For individuals new to credit cards, the concept of balance transfers may be unfamiliar.
In simple terms, a balance transfer involves transferring debt from one credit card account to another. When done strategically, balance transfers have the potential to reduce interest payments by moving the balance from a high-interest card to one with a lower interest rate, which can lead to significant cost savings.
But what happens to your old credit card after a balance transfer? Keep reading to find out.
When does it make sense to transfer a balance?
A balance transfer involves the transfer of debt from one credit card account to another. When executed wisely, it can result in savings on interest payments. This is done by moving the balance from a credit card with a high interest rate to one with a lower interest rate.
For instance, by transferring debt from a credit card that accumulates interest to a balance transfer credit card offering a 0% introductory annual percentage rate, it is possible to pay off the debt without incurring any interest charges.
How to make a credit card balance transfer
After obtaining a suitable balance transfer card, you’ll want to request the balance transfer with the new card issuer. It is important to note that this request should be directed to the issuer of your balance transfer card, not the entity from whom you are transferring the balance.
The specific procedure for requesting balance transfers may differ depending on the card issuer, but it can generally be accomplished online or via phone. It’s key to be aware that certain cards impose limits on the amount that can be transferred, which means you may not always be able to transfer the entire balance to your card.
What to do after a balance transfer
Your next step is to wait. The time frame for the approval and execution of a balance transfer can vary depending on the card issuer, but it typically takes around two weeks. This means you may need to continue making payments on the debt you intend to transfer during this waiting period.
For most major issuers, balance transfers are conducted directly. This means that the issuer will submit a payment directly to your old account for the approved amount. Subsequently, this amount, along with a small transfer fee, will be reflected in your new account.
Does a balance transfer cancel your old credit card?

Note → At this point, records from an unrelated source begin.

(* ===== verification/Prelude.v ===== *)
(** * tailscale-rs: a verification library

    tailscale-rs is a Tailscale client in Rust.  This library models the parts
    of it that decide, without I/O, who may talk to whom and what happens to a
    packet: the routing tables, the packet filters, the WireGuard tunnel, the
    data plane that joins them, tailnet lock, and the netmap that the runtime
    keeps and turns into routes.  Paths below are under src/.

    ** How the parts interact

    Control sends netmaps.  The peer tracker checks every peer against the
    authority of tailnet lock, flags peers whose keys have expired, stores the
    peers in an indexed database and publishes snapshots.  The route updater
    and the source filter updater turn a snapshot into routing tables.  The
    data plane uses the tables: outbound packets are routed to a peer,
    encrypted by the endpoint and handed to an underlay transport; inbound
    packets are decrypted, checked against the source filter and the packet
    filter, and routed to an overlay transport.

    ** The files

    Prelude.v (this file) has the monad of computations that may panic,
    instants, integers of a fixed width, and the lemmas, tactics and hint databases that
    the components share.  Bytes.v has byte strings and integer encodings.

    Routing tables:
    - Bitset.v, DynBitset.v, Array256.v: ts_bitset, ts_dynbitset, ts_array256;
    - BaseIndex.v: base_index.rs, lpm.rs and allot.rs of ts_bart;
    - IpNet.v: the interface of the ipnet crate and iptrie/util.rs;
      IpNetModel.v: a concrete instance of it;
    - Stride.v: ts_bart/src/node, the trait [StrideOps] with its laws and [Node];
    - IpTrie.v: ts_bart/src/iptrie; TrieSpec.v, TrieUpdate.v, TrieRemove.v and
      TrieLookup.v: what its operations do to the set of routes;
    - Table.v: ts_bart/src/table; Routing.v: the theorems on tables.

    Packet filters:
    - PacketFilter.v: ts_packetfilter;
    - PortTrie.v, FilterLookup.v, FilterDst.v, BartFilter.v: the port trie, the
      indices and the filter of ts_bart_packetfilter.

    The tunnel:
    - Crypto.v: the interface of the cryptographic crates; CryptoModel.v: a
      concrete instance of it;
    - Replay.v, Messages.v, Session.v, Tai64.v, Macs.v, Handshake.v: the files
      of ts_tunnel of the same purpose (replay.rs, messages.rs, session.rs with
      transport_aead.rs, time.rs, macs.rs, handshake.rs);
    - Scheduler.v: ts_time;
    - Endpoint.v: endpoint.rs and config.rs of ts_tunnel; EndpointInv.v,
      EndpointMethods.v and EndpointSafe.v: its invariant, method by method;
      EndpointKeys.v: the keys that it holds for a peer come from handshakes
      with that peer; EndpointFaults.v: where it fails, outside the conditions
      of the theorems and within.

    The data plane:
    - Packet.v: ts_packet; Routers.v: ts_overlay_router and ts_underlay_router;
    - FlowTrack.v: flowtrack.rs of ts_dataplane; InboundFilter.v: its per-packet
      functions; Dataplane.v: [DataPlane], over the interface [Tunnel];
    - DataplaneSafe.v: its theorems against the laws of the tunnel;
      EndpointTunnel.v: the endpoint satisfies these laws.

    Tailnet lock (ts_tka):
    - Cbor.v, Base32.v, TkaWire.v: the codecs and the records;
    - TkaAuth.v: node-key signatures; TkaChain.v: update messages (AUMs),
      replay, verification and fork choice; TkaSync.v: the store and the
      exchange with a peer.

    The netmap:
    - ControlNode.v, Expiry.v: node.rs and expiry.rs of ts_control;
    - PeerDb.v, PeerLock.v, PeerTracker.v: peer_tracker/peer_db.rs and
      peer_tracker/mod.rs of ts_runtime, with the lock's filter apart;
    - RouteUpdate.v: route_updater.rs and src_filter.rs of ts_runtime.

    ** How the code is represented

    - A function that may panic returns an [outcome]; [Option] and [Result] stay
      [option] and sums.  Overflow, also that of an [Instant] plus a
      [Duration], indexing, [unwrap] and assertions panic where the source does;
      Endpoint.v tells debug from release builds.
    - A [&mut self] method takes the state and returns the next one; a [&mut]
      result is a value with the function that writes it back.  Endpoint.v uses
      two state monads of its own.  Actors are a [handle] function from a
      message and a state to a state and what is emitted.
    - Machine integers are [Z] with their wrap-around written out.  Bytes are
      lists of [Z], strings their UTF-8 bytes, instants nanoseconds.
    - A [HashMap] is a finite map; the order in which a loop walks one is an
      argument, as are clocks, random draws and the answers of other actors.
    - Third-party crates are type classes with the laws that their documentation
      states: [IpNetOps], [CryptoOps], [TkaCrypto], [IpParser], [Chrono].  Each
      has a concrete instance, with which the witnesses are evaluated.
    - Traits of the source are type classes too ([StrideOps], the filter and its
      storage, [Tunnel], [AumStore]); clients are proved against the laws.

    ** What the theorems show

    - Routing: every sequence of updates behaves as a map from prefixes, lookups
      return the longest covering route, and tries stay path-compressed.
    - Filters: the indexed filter holds the rules of the plain map and its exact
      verdict is given, with its two differences from the reference filter.
    - Tunnel: the replay window is a set of counters, each packet is received at
      most once, nonces do not repeat and stop at the end of their counter,
      handshakes agree on keys, session ids stay consistent, and no public
      operation panics in a release build, for the arguments and clocks below.
    - Data plane: no reachable state panics; what the host receives opened under
      a key of the peer that owns its source address and passed the filter;
      timers are always scheduled.
    - Tailnet lock: canonical encoding and round trips, the exact conditions
      under which a chain verifies and a node key is let in, that each peer let
      in traces back to a signed message, and that synchronisation converges.
    - Netmap: the database implements a directory of peers; every message is
      handled without a panic and every query answered once, at the latest by
      the first response with a netmap; tailnet lock, once enforced, holds of
      every peer whatever control sends, and of every address that the source
      filter attributes to a peer; the source filter and the outbound routes
      agree; the exit node fails closed; expiry is undone exactly.

    Some theorems record behaviour that differs from a comment or from what the
    code intends; their comments say so.

    ** Bounds and fuel

    - Trie: [insert_inner] has 17 rounds for at most 16 levels;
      [lookup_collect] 130 for at most 129 covering prefixes; the walk back up
      the stack twice its length; the prefix iterator 257 for 256 indices.
    - Base indices: 8 rounds for [lpm], 512 for [allot_entry], whose subtree has
      fewer than 512 indices; 64 for the bits of a word.
    - Ports: [port_collect] 34; a range has at most 32 blocks
      ([iter_prefixes_covers]).
    - Checksums: three carries bring a [u32] below [2 ^ 16].
    - Flow cache: as many evictions as there are entries.
    - CBOR: 17 levels, the source's limit; a count beyond the bytes left ends in
      the source's error ([decode_loops_terminate]).
    - Synchronisation: the limits 2000 and 1000 are the source's own.
    - The endpoint is shown not to panic within [2 ^ 62] handshakes, before its
      64-bit timestamps end; with keepalive intervals and a monotonic clock
      below [2 ^ 62] seconds, half the range of [Instant]; and with clock
      readings that are at most 180 s, the life of a session, apart within one
      call.  The last two are needed: EndpointFaults.v shows the panics.
    - Peers of a netmap are assumed to list no route twice, which the database
      asserts ([duplicate_route_panics]); peer identifiers are [u32], and an
      upsert is assumed to find one free.
    - Tailnet lock is shown for signatures that are not over a key with the
      marker that the client puts on the keys of expired peers.  It is enforced
      from the start, from a full netmap on, or from the message that announces
      an authority on, if no unverified peer is flagged as expired at that time.
    - A handler of the peer tracker reads the lock's authority once; the source
      reads the cell at each peer, so a write in the middle of a message is
      modelled as one before or after it.

    ** Not modelled

    - Asynchronous code: tasks, channels, actors' mailboxes, sockets, TUN
      devices, HTTP and the control client (ts_control apart from node.rs and
      expiry.rs, ts_magicsock, ts_netcheck, ts_netmon, ts_forwarder,
      ts_host_net, most of ts_runtime, the tailscale crate).  What the modelled
      code takes from it is an argument.
    - Cryptography and its secrecy: only the laws of the interfaces are used.
    - The smoltcp wrapper, the language bindings and serde's derived codecs,
      whose behaviour is that of third-party code.
    - Parts outside the packet path: ts_packetfilter_state, ts_dns_wire,
      ts_disco_protocol, ts_derp, ts_portmapper, ts_control_noise.  They could
      be modelled; no theorem here depends on them.
    - Tracing, metrics, [Debug] and [Display], zeroization and capacities, which
      have no effect on the results. *)

From Stdlib Require Export ZArith Lia.
From stdpp Require Export base tactics numbers option sets list.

After successfully transferring a balance to another credit card, your old card does not automatically close but remains open and active, with the transferred debt removed. However, any remaining charges, fees or interest on the old card that were not included in the transfer must be paid off promptly.
The balance transfer process typically involves your new credit card issuer either paying your old issuer directly or providing you with a check to handle the payment yourself. It’s important to continue making payments on your old card until its issuer confirms the balance has been fully paid. Failure to make timely payments or missing payments can result in additional fees and potentially harm your credit score.
Things to consider before canceling your old card
Before deciding to close a credit card with zero balance, it’s important to consider several factors:
- Impact on credit score: Keep in mind that closing a credit card can potentially lower your credit score, as it may increase your credit utilization ratio. A lower credit score could make it more difficult to obtain loans or secure other credit cards with favorable terms in the future.
- Future credit requirements: If you anticipate needing another credit card down the line, it may be wise to keep your old card open, especially if it offers favorable terms.
- Future rewards potential: If your old card has a rewards program that you frequently utilize, closing the card could mean forfeiting those benefits.
- Annual fees: If your old card carries a substantial annual fee and you are not actively using it, closing it could be advantageous. However, if the card has no annual fee, the potential benefits it offers come at no cost to you.
Carefully consider these questions before reaching a decision. Your objective here is to consolidate debt and establish a sustainable financial plan for your future.
Conducting a balance transfer doesn’t cancel your older card — it simply moves the debt from one card to another. If you want to cancel a card, you must go through a separate process.
Before canceling, you’ll want to make sure it’s actually advantageous for you to do so. Consider factors like impact on credit score and future rewards potential before canceling, or you might miss out on some easy perks you could’ve enjoyed otherwise.